Машина, подталкиваемая ветром и управляемая твердой рукой
женщины, уже подползла почти к самому основанию циклопического яйца, и теперь с
близкого расстояния стало очевидно, что оно не просто деталь рельефа, а
искусственное сооружение. Толстые, плотно пригнанные друг к другу ромбовидные
плиты металла, образующие его обшивку, были изъедены неведомыми силами и
походили на ноздреватый весенний снег. Прямо по ходу движения машины зиял
квадратный провал, способный свободно пропустить внутрь скорлупы пару тяжелых
вездеходов одновременно.
Женщина повернула руль, и машина плавно вкатилась в ярко
освещенный ангар, подпрыгнув на вспученном пороге. Огромное защищенное от ветра
помещение было разделено на десяток открытых ярусов. Внизу вдоль стен стояла
разнообразная техника, выше сновали подъемники, и по зарешеченным переходам
спешили куда-то люди.
Они выбрались из машины. Дейвид с гордостью обратил
внимание, что, несмотря на царящие тут шум и суету, спешащие люди узнавали его
маму и приветствовали ее.
Она взяла его за руку и повела в ближайшую дверь. Он вертел
головой, с любопытством осматриваясь в этом странном месте. Со всех сторон до
него долетали обрывки перекрываемых шумом фраз:
— Интеллект опять задерживает поставку...

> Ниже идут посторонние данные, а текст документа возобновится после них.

Lemma secure_try {A} s o (p : prog S A) (h : exn -> prog S A) Q :
  secure s o p (fun s' o' r =>
    match r with Ok a => Q s' o' (Ok a) | Raise e => secure s' o' (h e) Q end) ->
  secure s o (try_catch p h) Q.
Proof.
  revert s o; induction p as [[a|e]|X f c IH]; simpl; intros s o Hs; [done..|].
  intros s' F HR Ho HI. destruct (Hs s' F HR Ho HI) as (? & o' & ? & ? & ?).
  split; [done|]. exists o'. eauto.
Qed.

Context `{!PreOrder R}.

(** Time passes between two accesses. *)
Lemma secure_later {A} s s' o (p : prog S A) Q :
  R s s' -> secure s o p Q -> (forall s s' o r, R s s' -> Q s o r -> Q s' o r) -> secure s' o p Q.
Proof.
  destruct p as [r|X f k]; simpl; intros HR Hs HQ; [eauto|].
  intros s'' F HR' Ho HI. apply Hs; [by etrans|done..].
Qed.

(** A program all of whose accesses keep [R] and [I] while the thread's
    tokens stay with it. *)
Lemma secure_steps {A} (M : S -> S -> Prop) s o (p : prog S A) Q :
  steps_in M p ->
  (forall s1 s2 F, R s s1 -> o ## F -> I s1 (o ∪ F) -> M s1 s2 -> R s1 s2 /\ I s2 (o ∪ F)) ->
  (forall s' r, R s s' -> Q s' o r) -> secure s o p Q.
Proof.
  intros Hp HM HQ.
  assert (Hgen : forall s1, R s s1 -> secure s1 o p Q); [|by apply Hgen].
  induction p as [r|X f k IH]; simpl in *; intros s1 Hs1; [by apply HQ|].
  destruct Hp as [Hf Hk]. intros s' F HR Ho HI.
  destruct (HM s' (f s').2 F) as [HR' HI']; [by etrans|done|done|apply Hf|].
  split; [done|]. exists o. split; [done|]. split; [done|]. apply IH; [apply Hk|].
  etrans; [exact Hs1|]. by etrans.
Qed.

Lemma secure_for_each {A} s o (l : list A) (body : A -> prog S unit) Q :
  (forall s', R s s' -> Q s' o (Ok tt)) ->
  (forall x s', x ∈ l -> R s s' -> secure s' o (body x) (fun s2 o' r =>
      R s' s2 /\ match r with Ok _ => o' = o | Raise e => Q s2 o' (Raise e) end)) ->
  secure s o (for_each l body) Q.
Proof.
  intros HQ Hb.
  assert (Hgen : forall s1, R s s1 -> secure s1 o (for_each l body) Q); [|by apply Hgen].
  induction l as [|x l IH]; intros s1 Hs1; [by apply HQ|]. cbn [for_each].
  apply secure_bind. eapply secure_weaken; [apply Hb; [by left|done]|].
  cbv beta. intros s2 o' [[]|e] [HR Hr]; [subst|done].
  apply IH; [intros; apply Hb; [by right|done]|]. by etrans.
Qed.

Lemma secure_fold_each {A B} s o (l : list A) (body : B -> A -> prog S B) b Q :
  (forall s' b, R s s' -> Q s' o (Ok b)) ->
  (forall x b s', x ∈ l -> R s s' -> secure s' o (body b x) (fun s2 o' r =>
      R s' s2 /\ match r with Ok _ => o' = o | Raise e => Q s2 o' (Raise e) end)) ->
  secure s o (fold_each l body b) Q.
Proof.
  intros HQ Hb.
  assert (Hgen : forall s1 b, R s s1 -> secure s1 o (fold_each l body b) Q); [|by apply Hgen].
  clear b. induction l as [|x l IH]; intros s1 b Hs1; [by apply HQ|]. cbn [fold_each].
  apply secure_bind. eapply secure_weaken; [apply Hb; [by left|done]|].
  cbv beta. intros s2 o' [b'|e] [HR Hr]; [subst|done].
  apply IH; [intros; apply Hb; [by right|done]|]. by etrans.
Qed.

Lemma secure_forget {A} s o (p : prog S A) :
  secure s o p (fun _ _ _ => True) -> secure s o (forget p) (fun _ _ _ => True).
Proof. intros Hs. apply secure_bind. eapply secure_weaken; [done|]. by intros s' o' [a|e]. Qed.

(** Threads that start with no token. *)
Lemma union_list_idle (n : nat) : ⋃ replicate n (∅ : gset T) = ∅.
Proof. induction n as [|n IH]; [done|]. cbn. rewrite IH. set_solver. Qed.

Lemma pool_secure_idle s ps :
  Forall (fun p => secure s ∅ p (fun _ _ _ => True)) ps -> pool_secure s (replicate (length ps) ∅) ps.
Proof. induction 1; cbn; constructor; [done|set_solver|done]. Qed.

Lemma pool_secure_later s s' os ps : R s s' -> pool_secure s os ps -> pool_secure s' os ps.
Proof. intros HR. induction 1; constructor; [by eapply secure_later|done..]. Qed.

(** Replacing one thread and its tokens after a transition. *)
Lemma pool_secure_update s s' (os : list (gset T)) ps (i : nat) (p : prog S unit) :
  pool_secure s os ps -> R s s' -> ps !! i = Some p ->
  exists o F : gset T, secure s o p (fun _ _ _ => True) /\ o ## F /\ ⋃ os = o ∪ F /\
    forall (o' : gset T) p', o' ## F -> secure s' o' p' (fun _ _ _ => True) ->
      exists os', pool_secure s' os' (<[i:=p']> ps) /\ ⋃ os' = o' ∪ F.
Proof.
  intros Hok HR; revert i; induction Hok as [|o1 p1 os ps Hs Hd Hok IH]; intros i Hp; [done|].
  destruct i as [|i]; simpl in Hp; simplify_eq.
  - exists o1, (⋃ os). split; [done|]. split; [done|]. split; [done|]. intros o' p' Ho' Hp'.
    exists (o' :: os). split; [|done]. constructor; [done..|]. by eapply pool_secure_later.
  - destruct (IH i Hp) as (o & F & Ho & HF & HU & Hupd).
    exists o, (o1 ∪ F). assert (Hs' := secure_later _ _ _ _ _ HR Hs ltac:(done)).
    clear Hok IH Hp Hs.
    split; [done|]. split; [clear Ho Hupd Hs'; set_solver|].
    split; [clear Ho Hupd Hs'; cbn; set_solver|].
    intros o' p' Ho' Hp'. destruct (Hupd o' p') as (os' & Hok' & HU');
      [clear Hp' Hupd Ho Hs'; set_solver|done|].
    exists (o1 :: os'). clear Hupd Ho.
    split; [constructor; [exact Hs'|clear Hs' Hok' Hp'|exact Hok']|clear Hs' Hok' Hp']; cbn in *; set_solver.
Qed.

(** Soundness: every interleaving is a transition of [R] and keeps [I]. *)
Lemma pool_secure_sound s ps s' ps' os :
  pool_steps s ps s' ps' -> pool_secure s os ps -> I s (⋃ os) ->
  exists os', pool_secure s' os' ps' /\ I s' (⋃ os') /\ R s s'.
Proof.
  intros Hsteps; revert os.
  induction Hsteps as [s ps|s1 ps1 s2 ps2 s3 ps3 Hstep Hsteps IH]; intros os Hok HI.
  { exists os. split_and!; [done..|reflexivity]. }
  inversion Hstep as [s ps i X f k Hi]; subst. clear Hstep Hsteps.
  destruct (pool_secure_update _ s1 _ _ _ _ Hok ltac:(reflexivity) Hi) as (o0 & F0 & Hs0 & Hd0 & HU0 & _).
  rewrite HU0 in HI. destruct (Hs0 s1 F0 ltac:(reflexivity) Hd0 HI) as (HR & _).
  destruct (pool_secure_update _ (f s1).2 _ _ _ _ Hok HR Hi) as (o & F & Hs & Hd & HU & Hupd).
  rewrite <- HU0, HU in HI. destruct (Hs s1 F ltac:(reflexivity) Hd HI) as (_ & o' & Hd' & HI' & Hs').
  destruct (Hupd o' _ Hd' Hs') as (os' & Hok' & HU').
  rewrite <- HU' in HI'. destruct (IH os' Hok' HI') as (os2 & Hok2 & HI2 & HR2).
  exists os2. split_and!; [done..|]. by etrans.
Qed.
End guarantee.

(** ** Rely-guarantee with tokens only

    The same judgement when the invariant and the tokens are all that matters. *)

Section safety.
Context {S : Type} {T : Type} `{Countable T}.
(** [I s own]: the shared invariant, given the tokens owned by all threads. *)
Context (I : S -> gset T -> Prop).

(** [safe o p Q]: started with the tokens [o], [p] keeps [I] at every step
    whatever the other threads do, and ends owning tokens that satisfy [Q]. *)
Fixpoint safe {A} (o : gset T) (p : prog S A) (Q : gset T -> res A -> Prop) : Prop :=
  match p with
  | Done r => Q o r
  | Act f k => forall s F, o ## F -> I s (o ∪ F) ->
      exists o', o' ## F /\ I (f s).2 (o' ∪ F) /\ safe o' (k (f s).1) Q
  end.

Lemma safe_weaken {A} o (p : prog S A) (Q Q' : gset T -> res A -> Prop) :
  safe o p Q -> (forall o r, Q o r -> Q' o r) -> safe o p Q'.
Proof.
  revert o; induction p as [r|X f k IH]; simpl; intros o Hs HQ; [auto|].
  intros s F Ho HI. destruct (Hs s F Ho HI) as (o' & ? & ? & ?).
  exists o'; eauto.
Qed.

Lemma safe_ret {A} o (a : A) (Q : gset T -> res A -> Prop) : Q o (Ok a) -> safe o (mret a) Q.
Proof. done. Qed.

Lemma safe_raise {A} o e (Q : gset T -> res A -> Prop) : Q o (Raise e) -> safe o (raise e) Q.
Proof. done. Qed.

Lemma safe_bind {A B} o (p : prog S A) (k : A -> prog S B) Q :
  safe o p (fun o' r => match r with Ok a => safe o' (k a) Q | Raise e => Q o' (Raise e) end) ->
  safe o (x ← p; k x) Q.
Proof.
  revert o; induction p as [[a|e]|X f c IH]; simpl; intros o Hs; [done..|].
  intros s F Ho HI. destruct (Hs s F Ho HI) as (o' & ? & ? & ?). exists o'. eauto.
Qed.

Lemma safe_try {A} o (p : prog S A) (h : exn -> prog S A) Q :
  safe o p (fun o' r => match r with Ok a => Q o' (Ok a) | Raise e => safe o' (h e) Q end) ->
  safe o (try_catch p h) Q.
Proof.
  revert o; induction p as [[a|e]|X f c IH]; simpl; intros o Hs; [done..|].
  intros s F Ho HI. destruct (Hs s F Ho HI) as (o' & ? & ? & ?). exists o'. eauto.
Qed.

(** A step that changes nothing needs no ownership argument. *)
Lemma safe_gets {A} o (f : S -> A) Q :
  (forall s F, I s (o ∪ F) -> Q o (Ok (f s))) -> safe o (gets f) Q.
Proof. intros HQ s F Ho HI. exists o. simpl. eauto using HQ. Qed.

(** A program all of whose accesses keep [I] while the tokens stay put. *)
Lemma safe_steps {A} (M : S -> S -> Prop) o (p : prog S A) (Q : gset T -> res A -> Prop) :
  steps_in M p ->
  (forall s s' F, o ## F -> I s (o ∪ F) -> M s s' -> I s' (o ∪ F)) ->
  (forall r, Q o r) -> safe o p Q.
Proof.
  intros Hp HM HQ. induction p as [r|X f k IH]; simpl in *; [apply HQ|].
  destruct Hp as [Hf Hk]. intros s F Ho HI. exists o. split; [done|]. split; [by eapply HM|]. apply IH, Hk.
Qed.

Lemma safe_for_each {A} o (l : list A) (body : A -> prog S unit) (Q : gset T -> res unit -> Prop) :
  Q o (Ok tt) ->
  (forall x, x ∈ l -> safe o (body x)
      (fun o' r => match r with Ok _ => o' = o | Raise e => Q o' (Raise e) end)) ->
  safe o (for_each l body) Q.
Proof.
  intros HQ; induction l as [|x l IH]; intros Hb; [done|]. cbn [for_each].
  apply safe_bind. eapply safe_weaken; [apply Hb; set_solver|].
  intros o' [[]|e]; [intros ->; apply IH; intros; apply Hb; set_solver|done].
Qed.

Lemma safe_fold_each {A B} o (l : list A) (body : B -> A -> prog S B) b (Q : gset T -> res B -> Prop) :
  (forall b, Q o (Ok b)) ->
  (forall x b, x ∈ l -> safe o (body b x)
      (fun o' r => match r with Ok _ => o' = o | Raise e => Q o' (Raise e) end)) ->
  safe o (fold_each l body b) Q.
Proof.
  intros HQ; revert b; induction l as [|x l IH]; intros b Hb; [apply HQ|]. cbn [fold_each].
  apply safe_bind. eapply safe_weaken; [apply Hb; set_solver|].
  intros o' [b'|e]; [intros ->; apply IH; intros; apply Hb; set_solver|done].
Qed.

Lemma safe_forget {A} o (p : prog S A) :
  safe o p (fun _ _ => True) -> safe o (forget p) (fun _ _ => True).
Proof. intros Hs. apply safe_bind. eapply safe_weaken; [done|]. by intros o' [a|e]. Qed.

Definition always (_ _ : S) : Prop := True.
#[export] Instance always_preorder : PreOrder always.
Proof. by split. Qed.

Lemma safe_secure {A} s o (p : prog S A) Q :
  safe o p Q -> secure always I s o p (fun _ => Q).
Proof.
  revert s o; induction p as [r|X f k IH]; simpl; intros s o Hs; [done|].
  intros s' F _ Ho HI. destruct (Hs s' F Ho HI) as (o' & ? & ? & ?). split; [done|]. eauto 10.
Qed.

(** Soundness, for threads that start with no token. *)
Lemma pool_safe s ps s' ps' :
  pool_steps s ps s' ps' -> Forall (fun p => safe ∅ p (fun _ _ => True)) ps -> I s ∅ ->
  exists own, I s' own.
Proof.
  intros Hsteps Hps HI.
  destruct (pool_secure_sound always I s ps s' ps' (replicate (length ps) ∅) Hsteps) as (os' & _ & ? & _).
  - apply pool_secure_idle; [apply _|]. eapply Forall_impl; [exact Hps|]. intros p. apply (safe_secure s).
  - by rewrite union_list_idle.
  - eauto.
Qed.
End safety.

(** Pass a value on to what follows. *)
Ltac secure_next :=
  cbv beta iota;
  repeat lazymatch goal with
  | |- secure _ _ _ _ (mret _) _ => apply secure_ret; cbv beta iota
  | |- secure _ _ _ _ (raise _) _ => apply secure_raise; cbv beta iota
  | |- safe _ _ (mret _) _ => apply safe_ret; cbv beta iota
  | |- safe _ _ (raise _) _ => apply safe_raise; cbv beta iota
  end.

— Да, не предполагали мы этот прорыв, кто же знал...
— Оболочка сферы оказалась тонкой... Взрыв был, я тебе
скажу... Воздуха утекает уйма, а так ничего, справляемся...
— Привет, Кейтлин! Привезла сына? Не боишься?
— Он уже взрослый, пора привыкать. — Мягкая рука матери
легла ему на плечо. — Пятый год уже пошел.
Наконец за ними захлопнулась толстая бронированная дверь, и
внезапно наступила оглушительная тишина, только где-то далеко за прочными
стенами неистово завывал ветер.
Дейвид оказался в небольшой комнате, где за светящимся
пультом сидел незнакомый мужчина. Всю переднюю стену занимало толстое
прозрачное стекло. Мальчик сразу же прилип к нему, с жадным детским
любопытством разглядывая распростершуюся за стеклом панораму.
В земле зияла огромная дырка, в которую со свистом и воем
уходил воздух. Вокруг копошились люди в скафандрах, медленно поворачивались
краны с короткими толстыми стрелами, неторопливо ползали какие-то машины...
Дейвиду стало страшно, и он отошел к матери.
Кейтлин прижала сына к себе.
В этот момент двери помещения распахнулись, и внутрь вошли
три человека в громоздких скафандрах.
Дейвид разинул рот, глядя, как они устало снимают свои
шлемы, и вдруг...
— Папа! Папочка! — Он стремглав бросился к ближайшей из
фигур, разглядев за полупрозрачным забралом лицо отца.
Клаус нагнулся, одной рукой подхватив сына, а другой
стаскивая гермошлем.
— Фу, какой ты мокрый! — воскликнул Дейв.
— А как же, сынок... там жарко, — усмехнулся он, второй
рукой обнимая Кейтлин.
За их спиной один из спутников Клауса подошел к оператору.
— Передай Интеллекту, что мы закончили монтаж ребер жесткости.
Пусть поторопится с плитами. Можно перекрывать пробоину.